3. Inflow Current Inflow Reduction Means Next, inflow current reduction means to the transfer voltage application circuit 55 according to the first embodiment will be described with reference to FIGS.

  In the first embodiment, when the transfer voltage application circuit 55 is activated, an inflow current Ir flowing from the photosensitive drum 28 to the transfer voltage application circuit 55 due to charging is caused between the photosensitive drum 28 and the transfer voltage application circuit 55. The resistance is reduced by increasing the resistance compared to normal. Here, “normal time” means a case where the transfer current It is controlled at a constant current after the transfer voltage application circuit 55 is started.
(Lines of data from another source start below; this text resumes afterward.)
(** * BayScan scoring and learning engine: a shallow embedding

  The development follows the Python sources of the repository:

  - [app/models/schemas.py]                       (the row modules and [DB])
  - [app/services/rig_learning_service.py]        (module [RigLearning])
  - [app/services/condition_learning_service.py]  (module [ConditionLearning])
  - [app/services/confidence_scoring.py]          (module [Confidence])
  - [app/rules/species_tiers.py]                  (module [SpeciesTiers])
  - [app/rules/uglyfishing_calendar.py]           (module [Calendar])
  - [app/rules/species_behavior_profiles.py],
    [app/services/hyperlocal_scoring.py]          (module [Hyperlocal])
  - [app/services/score_cache_service.py]         (module [ScoreCache])
  - [app/services/tip_generation_service.py]      (module [Tips])
  - [app/services/tide_service.py]                (module [TideService])
  - [app/main.py], endpoints [log_catch], [delete_catch], [log_predator]
    and [get_zone_bite_scores]                    (module [Main])
  - [app/scheduler.py]                            (module [Scheduler])

  Conventions.  Python [float] values are read as real numbers, Python
  [int] values as [Z], [str] as [string] (ASCII), [None]-able values as
  [option].  A [datetime] is the number of microseconds since the epoch,
  a [timedelta] a number of microseconds.  A table of the SQLite database
  is the list of its rows in insertion order, so that [.first()] is
  [List.find].  A Python [set] is a [gset].

  What the engine reads from outside these tables (the clock, the tide
  state, the latest snapshot, the raw score of the rule tables, the wording
  of a tip) and whether a step of the session raises are fields of [Env]. *)

From Stdlib Require Import ZArith List String Ascii Bool Reals Lra Lia.
From stdpp Require Import gmap strings.
Import ListNotations.

Local Open Scope string_scope.
Local Open Scope Z_scope.

(** ** Python primitives *)

Module Py.

(** [c.lower()] on one ASCII character. *)
Definition lower_ascii (c : ascii) : ascii :=
  let n := nat_of_ascii c in
  if (Nat.leb 65 n && Nat.leb n 90)%bool then ascii_of_nat (n + 32) else c.
(** X26.  [envelope_r] encloses its argument: the rect of a point
    contains the point, the rect of a segment contains every point of
    the segment, and the rect of a circle of nonnegative radius contains
    every point that the circle contains. *)
Theorem envelope_r_encloses :
  (forall p : vec2,
      Geometry.contains_rv (Geometry.envelope_r_v p) p = true)
  /\ (forall (l : line) (p : vec2),
         on_segment l p ->
         Geometry.contains_rv (Geometry.envelope_r_l l) p = true)
  /\ (forall (c : circle) (p : vec2),
         0 <= Circle.radius c ->
         Geometry.contains_cv c p = true ->
         Geometry.contains_rv (Geometry.envelope_r_c c) p = true).
Proof.
  split; [| split].
  - intros p. apply contains_rv_in_rect. unfold in_rect. simpl.
    repeat split; lra.
  - intros l p Hon. apply contains_rv_in_rect.
    pose proof (min_abs_bounds (Vec2.x (Line.start l)) (Vec2.x (Line.end_ l)))
      as (X1 & X2 & X3 & X4).
    pose proof (min_abs_bounds (Vec2.y (Line.start l)) (Vec2.y (Line.end_ l)))
      as (Y1 & Y2 & Y3 & Y4).
    apply (segment_in_rect _ l p); [| | exact Hon];
      unfold in_rect, Geometry.envelope_r_l; simpl; tauto.
  - intros c p Hr Hc. apply contains_cv_in_disc in Hc.
    apply contains_rv_in_rect.
    unfold in_disc, Vec2.mag2, Vec2.sub in Hc. simpl in Hc.
    unfold in_rect, Geometry.envelope_r_c, Circle.pos, Vec2.sub. simpl.
    set (dx := Vec2.x (Circle.center c) - Vec2.x p) in *.
    set (dy := Vec2.y (Circle.center c) - Vec2.y p) in *.
    pose proof (sq_nonneg dx) as Hx0. pose proof (sq_nonneg dy) as Hy0.
    destruct (sq_lt_bound dx (Circle.radius c) Hr ltac:(lra)) as [X1 X2].
    destruct (sq_lt_bound dy (Circle.radius c) Hr ltac:(lra)) as [Y1 Y2].
    unfold dx, dy in *. repeat split; lra.
Qed.
Lemma write_rows_distinct t idx vals k (i : nat) :
  NoDup idx → length vals = length idx → idx !! k = Some i → (i < length t)%nat →
  write_rows t idx vals !! i = vals !! k.
Proof.
  revert t vals k. induction idx as [|j idx IH]; intros t [|v vals] k Hnd Hl Hk Hi;
    simpl in Hl; try done.
  apply NoDup_cons in Hnd as [Hj Hnd]. cbn [write_rows].
  destruct k as [|k]; simpl in Hk.
  - inversion Hk; subst j. rewrite write_rows_other by done.
    by rewrite list_lookup_insert_eq.
  - simpl. apply IH; [done|lia|done|by rewrite length_insert].
Qed.

Lemma blend_lookup m a b c k ra :
  blend m a b = Ok c → a !! k = Some ra →
  ∃ rb, b !! k = Some rb ∧ length ra = length rb ∧ c !! k = Some (blend_row m ra rb).
Proof.
  unfold blend. case_bool_decide as Hl; [|discriminate]. intros H Ha.
  destruct (b !! k) as [rb|] eqn:Eb.
  2:{ apply lookup_ge_None in Eb. apply lookup_lt_Some in Ha. lia. }
  assert (Hz : zip a b !! k = Some (ra, rb)).
  { apply lookup_zip_with_Some. eauto. }
  destruct (traverse_lookup _ _ _ _ _ H Hz) as (r & Hr & Hk). simpl in Hr.
  case_bool_decide as Hw; [|discriminate]. inversion Hr; subst. eauto.
Qed.

Section Blend.
Context `{B : Backend}.
Local Abbreviation self_t := UncertaintyAwareGradualDomainEnsemble.

Lemma update_batch_blend m (b : batch) (s s' : self_t) k i :
  update_batch (Some (Num m)) b s = (s', Ok ()) → NoDup (b_idx b) →
  b_idx b !! k = Some i → blended m s s' b k i.
Proof.
  intros H Hnd Hk. unfold update_batch in H.
  destruct (_ ≫= _) as [Z'|e] eqn:EZ; [|by inversion H].
  destruct (_ ≫= _) as [z'|e] eqn:Ez in H; inversion H; subst; clear H.
  inv_bind EZ. apply index_put_ok in EZ as (-> & Hlen & HZr).
  destruct (gather_lookup _ _ _ _ _ Ha Hk) as (zr & Hzr & Hrk).
  destruct (blend_lookup _ _ _ _ _ _ Ha0 Hrk) as (p & Hp & Hw & Hck).
  rewrite list_lookup_fmap in Hp.
  destruct (call (model s) (b_data b) !! k) as [logits|] eqn:El; [|done].
  simpl in Hp. inversion Hp; subst p. rewrite softmax_length in Hw.
  exists zr, logits. split; [done|]. split; [done|]. split; [done|]. simpl.
  rewrite (write_rows_distinct _ _ _ k); [done|done|done|done|].
  by eapply lookup_lt_Some.
Qed.

Lemma blended_frame m (s s1 s2 : self_t) b k i :
  blended m s s1 b k i → ens_Z s2 !! i = ens_Z s1 !! i → blended m s s2 b k i.
Proof.
  intros (zr & l & H1 & H2 & H3 & H4) E. exists zr, l. rewrite E. auto.
Qed.

Lemma blended_from m (s s1 s' : self_t) b k i :
  blended m s1 s' b k i → model s1 = model s → ens_Z s1 !! i = ens_Z s !! i →
  blended m s s' b k i.
Proof.
  intros (zr & l & H1 & H2 & H3 & H4) Em E. exists zr, l. rewrite <- Em, <- E. auto.
Qed.

Lemma update_batches_blend m (ld : loader) (s s' : self_t) :
  update_batches (Some (Num m)) ld s = (s', Ok ()) → NoDup (concat (b_idx <$> ld)) →
  ∀ b k i, b ∈ ld → b_idx b !! k = Some i → blended m s s' b k i.
Proof.
  revert s. induction ld as [|b0 ld IH]; intros s H Hnd b k i Hb Hk.
  { by apply elem_of_nil in Hb. }
  cbn [update_batches] in H. rewrite fmap_cons in Hnd. cbn [concat] in Hnd.
  apply NoDup_app in Hnd as (Hnd0 & Hdis & Hndr).
  destruct (update_batch (Some (Num m)) b0 s) as [s1 [[]|e]] eqn:E; [|by inversion H].
  pose proof (update_batch_frame_shape (Some (Num m)) b0 s) as [_ Hm1]. rewrite E in Hm1.
  simpl in Hm1.
  assert (Hin : i ∈ b_idx b) by (by eapply list_elem_of_lookup_2).
  destruct (decide (i ∈ b_idx b0)) as [Hi0|Hi0].
  - (* written by the first batch, never again *)
    assert (Hrest : ∀ b', b' ∈ ld → i ∉ b_idx b').
    { intros b' Hb' Hi'. apply (Hdis i Hi0). apply elem_of_concat.
      exists (b_idx b'). split; [by apply list_elem_of_fmap_2|done]. }
    apply elem_of_cons in Hb as [->|Hb]; [|by destruct (Hrest b Hb)].
    eapply blended_frame; [by eapply update_batch_blend|].
    destruct (update_batches_frame (Some (Num m)) ld s1 i Hrest) as [EZ _].
    by rewrite H in EZ.
  - apply elem_of_cons in Hb as [->|Hb]; [done|].
    eapply blended_from; [by eapply IH|done|].
    destruct (update_batch_frame (Some (Num m)) b0 s i Hi0) as [EZ _]. by rewrite E in EZ.
Qed.

End Blend.

Lemma blend_row_zero (zr p : row) : length zr = length p → blend_row 0 zr p = p.
Proof.
  unfold blend_row. revert p. induction zr as [|x zr IH]; intros [|y p] Hl;
    simpl in Hl; try done.
  cbn [zip_with]. rewrite IH by lia. f_equal. lra.
Qed.

Section BlendDomains.
Context `{B : Backend}.
Local Abbreviation self_t := UncertaintyAwareGradualDomainEnsemble.

Lemma touched_ids_cons domain_idx d (ld : loader) ds :
  touched_ids domain_idx ((d, ld) :: ds) =
  (if bool_decide (domain_idx <= d)%Z then concat (b_idx <$> ld) else [])
  ++ touched_ids domain_idx ds.
Proof. reflexivity. Qed.

Lemma elem_of_loader_ids (ld : loader) (i : nat) :
  i ∈ concat (b_idx <$> ld) ↔ ∃ b, b ∈ ld ∧ i ∈ b_idx b.
Proof.
  rewrite elem_of_concat. split.
  - intros (l & Hl & Hi). apply list_elem_of_fmap in Hl as (b & -> & Hb). eauto.
  - intros (b & Hb & Hi). exists (b_idx b). split; [by apply list_elem_of_fmap_2|done].
Qed.

Lemma elem_of_touched_ids domain_idx (ds : list (Z * loader)) (i : nat) :
  i ∈ touched_ids domain_idx ds ↔
  ∃ d ld b, (d, ld) ∈ ds ∧ (domain_idx <= d)%Z ∧ b ∈ ld ∧ i ∈ b_idx b.
Proof.
  induction ds as [|[d0 ld0] ds IH].
  - split; [by intros H%elem_of_nil|]. intros (d & ld & b & H & _). by apply elem_of_nil in H.
  - rewrite touched_ids_cons, elem_of_app, IH. split.
    + intros [Hi|(d & ld & b & Hd & Hle & Hb & Hi)].
      * case_bool_decide as Hle; [|by apply elem_of_nil in Hi].
        apply elem_of_loader_ids in Hi as (b & Hb & Hi).
        exists d0, ld0, b. split; [left|done].
      * exists d, ld, b. split; [by right|done].
    + intros (d & ld & b & Hd & Hle & Hb & Hi).
      apply elem_of_cons in Hd as [Heq|Hd].
      * inversion Heq; subst. left. rewrite bool_decide_eq_true_2 by done.
        apply elem_of_loader_ids. eauto.
      * right. eauto 10.
Qed.

(** One loader blended with [m], then the rest of the dict. *)
Lemma blend_step domain_idx m d0 (ld0 : loader) (ds : list (Z * loader))
    (s s1 s' : self_t) :
  (domain_idx <= d0)%Z →
  update_batches (Some (Num m)) ld0 s = (s1, Ok ()) →
  (update_domains domain_idx ds (Some (Num m)) s1).1 = s' →
  NoDup (touched_ids domain_idx ((d0, ld0) :: ds)) →
  (∀ d ld b k i, (d, ld) ∈ ds → (domain_idx <= d)%Z → b ∈ ld →
                 b_idx b !! k = Some i → blended m s1 s' b k i) →
  ∀ d ld b k i, (d, ld) ∈ (d0, ld0) :: ds → (domain_idx <= d)%Z → b ∈ ld →
                b_idx b !! k = Some i → blended m s s' b k i.
Proof.
  intros Hd0 H1 H2 Hnd Hrest d ld b k i Hd Hle Hb Hk.
  rewrite touched_ids_cons, bool_decide_eq_true_2 in Hnd by done.
  apply NoDup_app in Hnd as (Hnd0 & Hdis & _).
  assert (Hin : i ∈ b_idx b) by (by eapply list_elem_of_lookup_2).
  pose proof (update_batches_frame_shape (Some (Num m)) ld0 s) as [_ Hm1].
  rewrite H1 in Hm1. simpl in Hm1.
  destruct (decide (i ∈ concat (b_idx <$> ld0))) as [Hi0|Hi0].
  - assert (Hnot : ∀ d ld b, (d, ld) ∈ ds → (domain_idx <= d)%Z → b ∈ ld → i ∉ b_idx b).
    { intros d' ld' b' Hd' Hle' Hb' Hi'. apply (Hdis i Hi0).
      apply elem_of_touched_ids. eauto 10. }
    apply elem_of_cons in Hd as [Heq|Hd]; [|by destruct (Hnot d ld b Hd Hle Hb)].
    inversion Heq; subst d ld.
    eapply blended_frame; [by eapply update_batches_blend|].
    destruct (update_domains_frame domain_idx ds (Some (Num m)) s1 i Hnot) as [EZ _].
    by rewrite H2 in EZ.
  - assert (Hnot : ∀ b, b ∈ ld0 → i ∉ b_idx b).
    { intros b' Hb' Hi'. apply Hi0. apply elem_of_loader_ids. eauto. }
    apply elem_of_cons in Hd as [Heq|Hd].
    { inversion Heq; subst d ld. by destruct (Hnot b Hb). }
    eapply blended_from; [by eapply Hrest|done|].
    destruct (update_batches_frame (Some (Num m)) ld0 s i Hnot) as [EZ _]. by rewrite H1 in EZ.
Qed.
(** A collaborator scripted by two answers: [settle] is what the handle's
    [Commit] and [Rollback] return and [exec] the error of every statement.
    A transaction begun after [n] calls has handle [n]. *)
Definition scripted (settle exec : error) : sqlx.Driver :=
  {| sqlx.MustBegin := fun h _ => Ret (Some (length h));
     sqlx.NamedExec := fun _ _ _ arg =>
       named arg
         match exec with Some _ => (None, exec) | None => (Some 1%nat, None) end;
     sqlx.Queryx := fun _ _ _ _ =>
       Ret match exec with Some _ => (None, exec) | None => (Some 7%nat, None) end;
     sqlx.Select := fun _ _ _ _ _ => Ret exec;
     sqlx.NamedQuery := fun _ _ _ arg =>
       named arg
         match exec with Some _ => (None, exec) | None => (Some 7%nat, None) end;
     sqlx.MustExec := fun _ _ _ _ =>
       match exec with Some msg => Panic (DynErr msg) | None => Ret (Some 1%nat) end;
     sqlx.Get := fun _ _ _ _ _ => Ret exec;
     sqlx.Commit := fun _ _ => settle;
     sqlx.Rollback := fun _ _ => settle |}.

(** The named argument [map[string]interface{}{"id": 1}]. *)
Definition row : any := Some (DynMap [("id", 1%Z)]).

(** A collaborator on which every statement and every settlement succeeds,
    and one that loses the connection when asked to commit or roll back. *)
Definition steady : sqlx.Driver := scripted None None.
Definition lossy : sqlx.Driver := scripted (Some "connection lost") None.

(** A collaborator that cannot begin a transaction ([MustBegin] panics with
    the error of the store), and one whose [MustBegin] returns a nil handle;
    both answer everything else as [steady] does. *)
Definition with_begin (b : Outcome (option Tx)) : sqlx.Driver :=
  {| sqlx.MustBegin := fun _ _ => b;
     sqlx.NamedExec := sqlx.NamedExec steady;
     sqlx.Queryx := sqlx.Queryx steady;
     sqlx.Select := sqlx.Select steady;
     sqlx.NamedQuery := sqlx.NamedQuery steady;
     sqlx.MustExec := sqlx.MustExec steady;
     sqlx.Get := sqlx.Get steady;
     sqlx.Commit := sqlx.Commit steady;
     sqlx.Rollback := sqlx.Rollback steady |}.

Definition refusing : sqlx.Driver :=
  with_begin (Panic (DynErr "too many connections")).

Definition empty_handed : sqlx.Driver := with_begin (Ret None).

(** A collaborator on which every statement fails. *)
Definition failing : sqlx.Driver := scripted None (Some "syntax error").

(** A connection handle and the state in which one idle instance, at
    location [0], is bound to it. *)
Definition conn : DB := 5%nat.

Definition idle : State :=
  set_heap (<[0%nat := {| db := conn; tx := None |}]> ∅) initial.

(** The same instance holding transaction [9], begun by a direct caller. *)
Definition active : State :=
  set_heap (<[0%nat := {| db := conn; tx := Some 9%nat |}]> ∅) initial.

(** Two instances on the same connection: the idle one at [0] and, at [1],
    one holding transaction [3]. *)
Definition two_instances : State :=
  set_heap (<[1%nat := {| db := conn; tx := Some 3%nat |}]> (heap idle)) idle.
(** *** The sliding-window lookup *)

Lemma scanHistory_none (h : list PricePoint) (t : Q) (side : DipArbSide) (n : nat) :
  Forall (fun e => t < inject_Z (timestamp e)) h ->
  scanHistory h t side n = None.
Proof.
  intros Hall. induction n as [| i IH]; [reflexivity |].
  simpl. destruct (h !! i) as [e |] eqn:E; [| exact IH].
  assert (He : t < inject_Z (timestamp e)).
  { rewrite Forall_forall in Hall. apply Hall.
    apply list_elem_of_lookup. exists i. exact E. }
  destruct (Qle_bool (inject_Z (timestamp e)) t) eqn:C; [qprop; lra | exact IH].
Qed.

(** ... and nothing when every entry is younger than the window. *)
Lemma getPriceFromHistory_none (now : Z) (side : DipArbSide) (st : DipArbService) :
  Forall (fun e => inject_Z now - slidingWindowMs (config st) < inject_Z (timestamp e))
         (priceHistory st) ->
  getPriceFromHistory now side (slidingWindowMs (config st)) st = None.
Proof. intros H. apply scanHistory_none. exact H. Qed.

(** Every recorded entry holds two positive asks. *)
Lemma recordPriceHistory_positive (now : Z) (st : DipArbService) :
  Forall (fun e => 0 < upAsk e /\ 0 < downAsk e) (priceHistory st) ->
  Forall (fun e => 0 < upAsk e /\ 0 < downAsk e)
         (priceHistory (recordPriceHistory now st)).
Proof.
  intros H. unfold recordPriceHistory.
  destruct (Qle_bool (bestAsk (upAsks st) 0) 0) eqn:A; [exact H |].
  destruct (Qle_bool (bestAsk (downAsks st) 0) 0) eqn:B; [exact H |].
  qprop. simpl.
  assert (H' : Forall (fun e => 0 < upAsk e /\ 0 < downAsk e)
                 (priceHistory st ++
                    [{| timestamp := now; upAsk := bestAsk (upAsks st) 0;
                        downAsk := bestAsk (downAsks st) 0 |}])).
  { apply Forall_app. split; [exact H |]. constructor; [| constructor]. simpl. auto. }
  destruct (_ <? _)%nat; simpl; [| exact H'].
  unfold slice_last. apply Forall_drop. exact H'.
Qed.

Lemma checkAndStartNewRound_history (now : Z) (st : DipArbService) :
  priceHistory (fst (checkAndStartNewRound now st)) = priceHistory st
  \/ priceHistory (fst (checkAndStartNewRound now st)) = [].
Proof.
  unfold checkAndStartNewRound.
  destruct (market st); [| auto].
  destruct (currentRound st) as [r |] eqn:Hr.
  - destruct (phase r) eqn:Hp; simpl.
    + rewrite Hr, Hp. auto.
    + rewrite Hr, Hp. destruct (Qltb _ _); simpl; auto.
    + destruct (_ <=? _)%Z; simpl; auto.
    + destruct (_ <=? _)%Z; simpl; auto.
  - simpl. destruct (_ <=? _)%Z; simpl; auto.
Qed.

Lemma handleSignal_history (now : Z) (o : OrderOutcome) (sg : DipArbSignal)
    (st : DipArbService) :
  priceHistory (fst (handleSignal now o sg st)) = priceHistory st.
Proof.
  unfold handleSignal, executeLeg1, executeLeg2.
  destruct (autoExecute _ && negb _)%bool; [| reflexivity].
  destruct (Qle_bool _ _); [| reflexivity].
  destruct sg; simpl;
    destruct (hasTradingService st), (market st), (currentRound st), o; reflexivity.
Qed.

(** On every instance the orderbook handler can reach, the ring holds
    positive asks only. *)
Lemma handleOrderbookUpdate_history_positive (now : Z) (o : OrderOutcome)
    (book : OrderbookSnapshot) (st : DipArbService) :
  Forall (fun e => 0 < upAsk e /\ 0 < downAsk e) (priceHistory st) ->
  Forall (fun e => 0 < upAsk e /\ 0 < downAsk e)
         (priceHistory (fst (handleOrderbookUpdate now o book st))).
Proof.
  intros H. unfold handleOrderbookUpdate.
  destruct (market st) as [m |]; [| exact H].
  assert (H0 : Forall (fun e => 0 < upAsk e /\ 0 < downAsk e)
                 (priceHistory (updateAsks m book st))).
  { unfold updateAsks. destruct (String.eqb _ _); [exact H |].
    destruct (String.eqb _ _); exact H. }
  apply (recordPriceHistory_positive now) in H0.
  destruct (checkAndStartNewRound_history now
              (recordPriceHistory now (updateAsks m book st))) as [E | E];
    destruct (checkAndStartNewRound now _) as [s ev1]; simpl in E;
    (destruct (detectSignal now s) as [sg |];
     [ pose proof (handleSignal_history now o sg s) as Hh;
       destruct (handleSignal now o sg s) as [s' ev2]; simpl in Hh |- *;
       rewrite Hh, E
     | simpl; rewrite E ]);
    first [exact H0 | constructor].
Qed.

(** *** The detector in the waiting phase *)

(** C4, as stated, fails on the code.  (a) The UP ask fell from 0.50 to
    0.35 against the ring reference, inside the admission window, but the
    DOWN ladder is empty: no signal.  (b) The same dip with a DOWN ask of
    0.70: the signal is emitted with estimatedTotalCost = 1.057 and
    estimatedProfitRate = 0, not (1 - 1.057) / 1.057. *)
Lemma dip_signal_guards_and_profit_rate :
  (let st := dipWithoutDownAsks in
   let up := bestAsk (upAsks st) 1 in
   option_map phase (currentRound st) = Some waiting
   /\ inject_Z (4500 - startTime (roundOf st)) / 60000 <= windowMinutes (config st)
   /\ ringReference 4500 st openingEntry
   /\ dropped st (upAsk openingEntry) up
   /\ 0 < up /\ up < 1
   /\ detectSignal 4500 st = None)
  /\ (let st := dipWithExpensiveHedge in
      match detectSignal 4600 st with
      | Some (Leg1Signal s) =>
          dipSide s = UP /\ source s = dip
          /\ estimatedTotalCost s == 1.057
          /\ estimatedProfitRate s == 0
          /\ ~ estimatedProfitRate s == (1 - estimatedTotalCost s) / estimatedTotalCost s
      | _ => False
      end).
Proof.
  split.
  - split; [vm_compute; reflexivity |].
    split; [vm_compute; discriminate |].
    split.
    { exists 0%nat. split; [vm_compute; reflexivity |].
      split; [vm_compute; discriminate |].
      intros j e' Hj He'. exfalso.
      destruct j as [| j]; [lia |]. vm_compute in He'. destruct j; discriminate. }
    split; [vm_compute; discriminate |].
    split; [vm_compute; reflexivity |].
    split; vm_compute; reflexivity.
  - vm_compute. repeat split; discriminate.
Qed.

(** *** No history reference *)

Lemma validated_source (st : DipArbService) (side : DipArbSide) (p o : Q)
    (src : SignalSource) (d : Q) (ref : option Q) (s : DipArbLeg1Signal) :
  validated st (createLeg1Signal st side p o src d ref) = Some s ->
  source s = src /\ dipSide s = side /\ dropPercent s = d.
Proof.
  unfold validated, createLeg1Signal.
  destruct (currentRound st), (market st); try discriminate.
  destruct (validateSignalProfitability _ _); [| discriminate].
  intros H. inversion H. simpl. auto.
Qed.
3-1. Example 1 (Inflow current reduction example 1 using a current adjustment circuit)
FIG. 3 is a schematic circuit diagram showing a first embodiment in which the inflow current Ir is reduced by the current adjustment circuit. FIG. 4 is a flowchart showing the control processing procedure. FIG. 3 shows a configuration corresponding to four colors. Since the configuration related to each color is the same, the configuration related to black (K) will be described as a representative.

  As shown in FIG. 3, the transfer voltage application circuit 55 is provided in common for each transfer roller (14K, 14Y, 14M, 14C). Between the transfer voltage application circuit 55 and the transfer roller 14K, there is provided a current adjustment circuit (an example of a current limiting unit and a current adjustment unit) 40K that limits the inflow current Ir when the transfer voltage application circuit 55 is activated. Yes. The current adjustment circuit 40K adjusts the value of the transfer current It during application of the transfer voltage Vt to the transfer roller 14K after the transfer voltage application circuit 55 is activated.

  The CPU 60 includes a PWM (pulse width modulation) signal generation unit 63 and an ADC (analog-digital converter) unit 64. The PWM signal generation unit 63 generates PWM signals (PWM_K, PWM_Y, PWM_M, PWM_C). The ADC unit 64 receives the detection signals (FB_0, FB_K, FB_Y, FB_M, and FB_C) of the transfer current detection circuit 56 and converts them into digital signals.

  The transfer current detection circuit 56 includes a current detection resistor 41K, first voltage detection resistors 42K and 43K, and second voltage detection resistors 44 and 45. The first voltage detection resistors 42K and 43K divide the voltage at one end (current adjustment circuit 40K side) of the current detection resistor 41K to generate a detection signal FB_K. The second voltage detection resistors 44 and 45 divide the voltage at the other end (the transfer voltage application circuit 55 side) of the current detection resistor 41K to generate a detection signal FB_0. The CPU 60 detects the transfer current It from the difference (voltage value) between the detection signal FB_K and the detection signal FB_0 and the resistance value of the current detection resistor 41K.

  The current adjustment circuit 40K includes, for example, a variable DC voltage source VS, a resistor R1, a photocoupler PC, and a transistor Tr. The variable DC voltage source VS is configured by a smoothing circuit including a resistor and a capacitor, for example. The variable DC voltage source VS receives the PWM signal PWM_K from the CPU 60, and generates a DC voltage corresponding to the pulse width of the PWM signal PWM_K. The generated DC voltage is applied to the photodiode of the photocoupler PC via the resistor R1. The photodiode emits light in response to a current that flows based on a DC voltage. A collector current of the phototransistor is generated according to the light emission amount of the photodiode, and the collector current is supplied to the base of the transistor Tr. The transistor Tr controls the transfer current It, which is the collector current of the transistor Tr, according to the collector current of the phototransistor supplied to the base. That is, the CPU 60 controls the current adjustment circuit 40K by the PWM signal PWM_K to control the transfer current It.

  Next, the transfer voltage application process in the first embodiment will be described with reference to the flowchart of FIG. The CPU 60 starts a transfer voltage application process in accordance with a predetermined print command.

  In step S100 of the flowchart of FIG. 4, the CPU 60 first sets the transfer output resistance to the maximum. Here, for example, the pulse width of the PWM signal PWM_K is set to zero, and the light emission by the photodiode of the photocoupler PC of the current adjustment circuit 40K is turned off. At this time, the transistor Tr of the current adjustment circuit 40K is turned off, and the resistance value with respect to the inflow current Ir of the current adjustment circuit 40K is maximized.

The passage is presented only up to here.